How To Look After Your Mental Health During Work

I don't know about anyone else but when I'm tired it affects my mental health. This is mostly because I feel that I don't the energy to ignore my hallucinations or fight back my self-harm urges. Fortunately, after six years, I now realise that tiredness is the reason behind those struggles and so, I no longer act on my feelings during this time and just remind myself that once I have a sleep, those feelings and thoughts will go away, or at least reduce. Needless to say, that I'm always wary, sceptical and worried when the opportunity to attend an event etc comes up. Most people may not know this because I always make a massive deal of how honoured I am to be offered such opportunities. This, is true but I do also have feelings of wariness that my mood will go downhill, scepticism that I'll manage to attend the entire event and do a good job and worry that I will self-harm when the tiredness hits. 
For the first time in my blogging career; I attended an event and barely struggled and didn't self-harm. It wasn't even an 'event'! It was a three day event! And not only did I participate in everything, but I also enjoyed it and went home tired but with a smile on my face every day. (To read about the event I'm talking about go herehere and here!)
Here's how...

1. Sleep well: Rather than thinking 'it's far too early to go to bed,' I went to bed. It was weird; especially with the light nights but I allowed myself to sleep once I was ready to. I made myself aware of the time I'd have to wake up the next morning and ensure I had at least 8 hours of sleep.

2. Eat well: At events etc, I tend to get caught up in all of the excitement and work and I forget to eat. Or I don't eat well and I'll just constantly snack and pick at things or eat chocolate, crisps and fatty foods because I can't be bothered to cook etc. So I made sure I ate fruit and veg, nuts, raisins, fish and cereal. I also made a point of having some fruit every morning because I normally skip breakfast but I needed the energy early in the day.

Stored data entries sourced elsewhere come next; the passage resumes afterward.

Definition changer_profiles : list (list string * DeviceIdentityProfile) :=
  [
   (["library_type_vadic_scalar24"; "library-type-vadic-scalar24"; "adic-scalar-24"], changer_profile "ADIC" "Scalar 24" "6.24" "ADIC" 24);
   (["library_type_vadic_scalar100"; "library-type-vadic-scalar100"; "adic-scalar-100"], changer_profile "ADIC" "Scalar 100" "6.24" "ADIC" 24);
   (["library_type_vadic_scalari2000"; "library-type-vadic-scalari2000"; "adic-scalar-i2000"], changer_profile "ADIC" "Scalar i2000" "6.24" "ADIC" 24);
   (["library_type_vadic_scalari500"; "library-type-vadic-scalari500"; "adic-scalar-i500"], changer_profile "ADIC" "Scalar i500" "100A" "ADIC" 24);
   (["library_type_vhp_esl9000"; "library-type-vhp-esl9000"; "hp-esl9000-series"], changer_profile "HP" "ESL9000 Series" "6.24" "HP" 10);
   (["library_type_vhp_eslseries"; "library-type-vhp-eslseries"; "hp-esl-e-series"], changer_profile "HP" "ESL E-Series" "6.24" "HP" 10);
   (["library_type_vhp_emlseries"; "library-type-vhp-emlseries"; "hp-eml-e-series"], changer_profile "HP" "EML E-Series" "6.24" "HP" 10);
   (["library_type_vhp_mslseries"; "library-type-vhp-mslseries"; "hp-msl-g3-series"], changer_profile "HP" "MSL G3 Series" "6.24" "HP" 10);
   (["hp-msl2024"; "hp-hpe-msl2024"; "hphpe-msl2024"; "hphpe-hphpe-msl2024"], changer_profile "HP" "MSL2024" "6.24" "HP" 10);
   (["hp-msl4048"; "hp-hpe-msl4048"; "hphpe-msl4048"; "hphpe-hphpe-msl4048"], changer_profile "HP" "MSL4048" "6.24" "HP" 10);
   (["hp-msl8096"; "hp-hpe-msl8096"; "hphpe-msl8096"; "hphpe-hphpe-msl8096"], changer_profile "HP" "MSL8096" "6.24" "HP" 10);
   (["library_type_vhp_msl6000"; "library-type-vhp-msl6000"; "hp-msl6000-series"], changer_profile "HP" "MSL6000 Series" "6.24" "HP" 10);
   (["hpe-msl3040"], changer_profile "HPE" "MSL3040" "6.24" "HPE" 10);
   (["hpe-msl6480"], changer_profile "HPE" "MSL6480" "6.24" "HPE" 10);
   (["library_type_vovl_neoseries"; "library-type-vovl-neoseries"; "overland-neo-series"], changer_profile "OVERLAND" "NEO Series" "6.24" "OVL" 10);
   (["overland-flexstor-ii"], changer_profile "OVERLAND" "FlexStor II" "6.24" "OVL" 10);
   (["overland-neoxl-multistak"], changer_profile "OVERLAND" "MULTISTAK" "6.24" "OVL" 10);
   (["tandberg-neos-t24"], changer_profile "TANDBERG" "NEOs T24" "6.24" "TAN" 10);
   (["tandberg-neoxl-40"], changer_profile "TANDBERG" "NEOxl 40" "6.24" "TAN" 10);
   (["tandberg-neoxl-80"], changer_profile "TANDBERG" "NEOxl 80" "6.24" "TAN" 10);
   (["library_type_vibm_3583"; "library-type-vibm-3583"; "ibm-ult3583-tl"], ibm_changer_profile "ULT3583-TL" "6.24" 14 0x03 0x00 "" true);
   (["library_type_vibm_3584"; "library-type-vibm-3584"; "ibm-03584l32"; "ibm-03584l42"], ibm_changer_profile "03584L32" "6.24" 12 0x03 0x20 "0400" false);
   (["library_type_vibm_ts3100"; "library-type-vibm-ts3100"; "ibm-3573-tl"], ibm_changer_profile "3573-TL" "6.24" 12 0x05 0x00 "_LL3" true);
   (["ibm-ts3310"], ibm_changer_profile "TS3310" "6.24" 12 0x05 0x00 "_LL3" true);
   (["ibm-ts4300"], ibm_changer_profile "TS4300" "6.24" 12 0x05 0x00 "_LL3" true);
   (["ibm-ts4500"], ibm_changer_profile "TS4500" "6.24" 12 0x05 0x00 "_LL3" true);
   (["ibm-diamondback"], ibm_changer_profile "Diamondback" "6.24" 12 0x05 0x00 "_LL3" true);
   (["probe-ibm-03584l32-rev-0402"], ibm_changer_profile "03584L32" "0402" 12 0x03 0x20 "0402" false);
   (["probe-ibm-03584l32-ts3500-rev-0402"], ibm_changer_profile "03584L32 TS3500" "0402" 12 0x03 0x20 "0402" false);
   (["probe-ibm-03584l32-ts3500-rev-624"], ibm_changer_profile "03584L32 TS3500" "6.24" 12 0x03 0x20 "0400" false);
   (["probe-adic-scalar-i500-rev-200g"], changer_profile "ADIC" "Scalar i500" "200G" "ADIC" 24);
   (["probe-adic-scalar-i500-rev-624"], changer_profile "ADIC" "Scalar i500" "6.24" "ADIC" 24);
   (["library_type_vquantum_m2500"; "library-type-vquantum-m2500"; "quantum-2500"], changer_profile "ATL" "2500" "6.24" "QTM" 10);
   (["quantum-scalar-i40"], changer_profile "QUANTUM" "Scalar i40" "6.24" "QTM" 24);
   (["quantum-scalar-i80"], changer_profile "QUANTUM" "Scalar i80" "6.24" "QTM" 24);
   (["quantum-scalar-i6000"], changer_profile "QUANTUM" "Scalar i6000" "6.24" "QTM" 24);
   (["quantum-scalar-i3"], changer_profile "QUANTUM" "Scalar i3" "6.24" "QTM" 24);
   (["quantum-scalar-i6"], changer_profile "QUANTUM" "Scalar i6" "6.24" "QTM" 24);
   (["quantum-superloader-3"], changer_profile "QUANTUM" "SuperLoader 3" "6.24" "QTM" 10);
   (["dell-tl1000"], changer_profile "DELL" "TL1000" "6.24" "DELL" 10);
   (["dell-tl2000"], changer_profile "DELL" "TL2000" "6.24" "DELL" 10);
   (["dell-tl4000"], changer_profile "DELL" "TL4000" "6.24" "DELL" 10);
   (["dell-ml3"], changer_profile "DELL" "ML3" "6.24" "DELL" 10);
   (["dell-ml6000"], changer_profile "DELL" "ML6000" "6.24" "DELL" 10);
   (["stk-l20"], changer_profile "STK" "L20" "1.00" "STK" 10);
   (["stk-l80"], changer_profile "STK" "L80" "1.00" "STK" 10);
   (["stk-l700"], changer_profile "STK" "L700" "1.00" "STK" 10);
   (["stk-sl150"], changer_profile "STK" "SL150" "1.00" "STK" 10);
   (["stk-sl3000"], changer_profile "STK" "SL3000" "1.00" "STK" 10);
   (["stk-sl4000"], changer_profile "STK" "SL4000" "1.00" "STK" 10);
   (["stk-sl8500"], changer_profile "STK" "SL8500" "1.00" "STK" 10);
   (["spectra-t50e"], changer_profile "SPECTRA" "T50e" "1.00" "SPC" 10);
   (["spectra-t120"], changer_profile "SPECTRA" "T120" "1.00" "SPC" 10);
   (["spectra-t200"], changer_profile "SPECTRA" "T200" "1.00" "SPC" 10);
   (["spectra-t380"], changer_profile "SPECTRA" "T380" "1.00" "SPC" 10);
   (["spectra-t680"], changer_profile "SPECTRA" "T680" "1.00" "SPC" 10);
   (["spectra-t950"], changer_profile "SPECTRA" "T950" "1.00" "SPC" 10);
   (["spectra-t950v"], changer_profile "SPECTRA" "T950v" "1.00" "SPC" 10);
   (["spectra-tfinity"], changer_profile "SPECTRA" "TFinity" "1.00" "SPC" 10);
   (["spectra-tfinity-exascale"], changer_profile "SPECTRA" "TFinity ExaScale" "1.00" "SPC" 10);
   (["spectra-stack"], changer_profile "SPECTRA" "Stack" "1.00" "SPC" 10);
   (["spectra-python"], changer_profile "SPECTRA" "PYTHON" "1.00" "SPC" 10)
  ]%string.

Definition profile_key (name : string) : string :=
  string_of_bytes (map to_ascii_lowercase (trim (bytes_of_string name))).
Definition find_profile (key : string) (table : list (list string * DeviceIdentityProfile))
  : option DeviceIdentityProfile :=
  snd <$> List.find (fun e => bool_decide (key ∈ e.1)) table.

Definition resolve_drive_profile (name : string) : DeviceIdentityProfile :=
  default (drive_profile "IBM" "ULT3580-TD6" "D711" "IBM") (find_profile (profile_key name) drive_profiles).
Definition resolve_changer_profile (name : string) : DeviceIdentityProfile :=
  default (ibm_changer_profile "03584L32" "6.24" 12 0x03 0x20 "0400" false)
    (find_profile (profile_key name) changer_profiles).

Section Env.
Context `{ENV : Environ}.
Definition role_from_env : DeviceRole :=
  match getenv "HOLO_SCSI_DEVICE_ROLE" with
  | Some raw => if decide (map to_ascii_lowercase (trim raw) = bytes_of_string "changer") then RoleChanger else RoleDrive
  | None => RoleDrive
  end.
Definition resolve_drive_profile_from_env : DeviceIdentityProfile :=
  resolve_drive_profile (match getenv "HOLO_TAPE_DRIVE_PROFILE" with
                         | Some raw => string_of_bytes raw | None => DEFAULT_DRIVE_PROFILE end).
Definition resolve_changer_profile_from_env : DeviceIdentityProfile :=
  resolve_changer_profile (match getenv "HOLO_SCSI_CHANGER_PROFILE" with
                           | Some raw => string_of_bytes raw | None => DEFAULT_CHANGER_PROFILE end).
Definition resolve_active_profile_from_env : DeviceIdentityProfile :=
  match role_from_env with
  | RoleDrive => resolve_drive_profile_from_env
  | RoleChanger => resolve_changer_profile_from_env
  end.
End Env.

(** ** Medium auxiliary memory baseline *)
Record MamBaselineRecord : Type := mkMamBaseline {
  mb_cartridge_id : string;
  mb_barcode : string;
  mb_media_type : string;
  mb_capacity_bytes : Z;
  mb_remaining_bytes : Z
}.

Definition build_mam_baseline (s : TapeState) (barcode media_type : string) (capacity remaining : Z)
  : Result TapeError MamBaselineRecord :=
  if decide (mount_state s = Empty) then Err (NotReady "no media loaded")
  else if decide (capacity < remaining) then Err (InvalidProfile "remaining bytes cannot exceed capacity")
  else
    let? id := ok_or (cartridge_id s) (NotReady "missing cartridge id") in
    Ok (mkMamBaseline id barcode media_type capacity remaining).

Definition write_tlv (tag : Z) (value : list Z) : list Z := tag :: to_be 2 (as_u16 (Zlen value)) ++ value.
Definition encode_mam_baseline (r : MamBaselineRecord) : list Z :=
  write_tlv 0x01 (bytes_of_string (mb_cartridge_id r)) ++ write_tlv 0x02 (bytes_of_string (mb_barcode r)) ++
  write_tlv 0x03 (bytes_of_string (mb_media_type r)) ++ write_tlv 0x04 (to_be 8 (mb_capacity_bytes r)) ++
  write_tlv 0x05 (to_be 8 (mb_remaining_bytes r)).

3. Drink well:  I'm never a big water drinker but I find that if I don't drink enough I get really bad headaches, which also affect my mood and mental health. And headaches also render my useless; I'm not in the mood to do anything. So, I drank at least three bottles of water a day and a member of staff offered to go and steal me lots of bottles so I had them all at my desk. I usually drink a lot of diet coke but this can dehydrate you so I avoided it.

4. Medicate well: I'm one of those mental health patients who is given a truck load of medication but avoids using any of it at all costs. Sometimes, this is a good thing as it allows me the opportunity to discover other coping strategies. It can also be a bad thing as it means sometimes an issue will get out of hand e.g. hallucinations and if I'd just taken some medication at the first hint of voices then I'd have avoided everything that follows. This, is what I do for events/work. The slightest sign of anything and I take medication that will help. This varies from anti-psychotics for hallucinations to anti-sickness tablets for nausea and travel sickness.

5. Motivate well: When you're getting tired and are struggling - mentally or physically - to continue working, it's always helpful to have a motivation; a reason to continue. To keep going. To keep trying. On my first day, to go to the training; my motivation was my plan to show people the kind of preparation that goes into events and the work those who volunteer do. On my first day, I was excited to see what the event was like and looking forward to managing the organisation's Twitter account. I went into the second day excited to meet the second founder of SoMe with the knowledge that it would mean we could discuss working together in the future. And when the second day got tough and tiring, I thought of the fact that once it was done, I could home and rest for two days!